Using the records below, quote only the span that opens with the line containing "of all prompts" and closes with the line containing "forall (dm : option", exactly and inclusively.
Input section start
(** ** What reaches the console, effect by effect *)

(** X2: [on_llm_start] on a payload with at least one prompt and the
    identifiers.  The call returns.  Spelled out as console effects, it
    writes the heading in bold, the two identifier lines, if there are
    further prompts the two bold red warnings (and in debug mode the dump
    of all prompts and a stop in the debugger), the line "Text sent to
    LLM:", the first prompt in italics, and in debug mode the dumps of the
    arguments. *)
Theorem on_llm_start_first_prompt :
  forall (dm : option bool) (serialized kwargs : dict) (p : string)
         (more : list string) (rid pid : PyVal),
    dict_get "run_id" kwargs = Some rid ->
    dict_get "parent_run_id" kwargs = Some pid ->
    let line (codes text : string) := [Print (codes ++ text ++ Color.END) nl] in
    let labeled (colour label contents : string) :=
      [Print (Color.BOLD ++ colour ++ label ++ ": " ++ Color.END ++ colour) EmptyString;
       Cpprint contents; Print Color.END EmptyString] in
    on_llm_start serialized (p :: more) kwargs (reporter dm)
    = ok (reporter dm)
        (line Color.BOLD (nl ++ nl ++ "> Sending text to the LLM.")%string
         ++ labeled Color.DARKCYAN "Chain ID" (py_str rid)
         ++ labeled Color.DARKCYAN "Parent chain ID" (py_str pid)
         ++ (if nonempty more then
               line (Color.BOLD ++ Color.RED)%string "prompts has multiple items."
               ++ line (Color.BOLD ++ Color.RED)%string "Only outputting first item in prompts."
               ++ (if truthy dm then
                     labeled Color.BLUE "Prompts" (py_str (str_list (p :: more)))
                     ++ [Breakpoint]
                   else [])
             else [])
         ++ line (Color.BOLD ++ Color.DARKCYAN)%string "Text sent to LLM:"
         ++ line Color.ITALICS p
         ++ (if truthy dm then
               labeled Color.BLUE "Arguments" (py_str (VDict kwargs))
               ++ labeled Color.BLUE "serialized" (py_str (VDict serialized))
             else []))
        tt.
Proof.
  intros dm serialized kwargs p more rid pid Hr Hp line labeled.
  subst line labeled.
  unfold on_llm_start. destruct more as [| p2 more];
    cbn [length Nat.ltb Nat.leb first nonempty];
    by_mode dm Hd; run; reflexivity.
Qed.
Input section end
Answer to this problem →
    of all prompts and a stop in the debugger), the line "Text sent to
    LLM:", the first prompt in italics, and in debug mode the dumps of the
    arguments. *)
Theorem on_llm_start_first_prompt :
  forall (dm : option bool) (serialized kwargs : dict) (p : string)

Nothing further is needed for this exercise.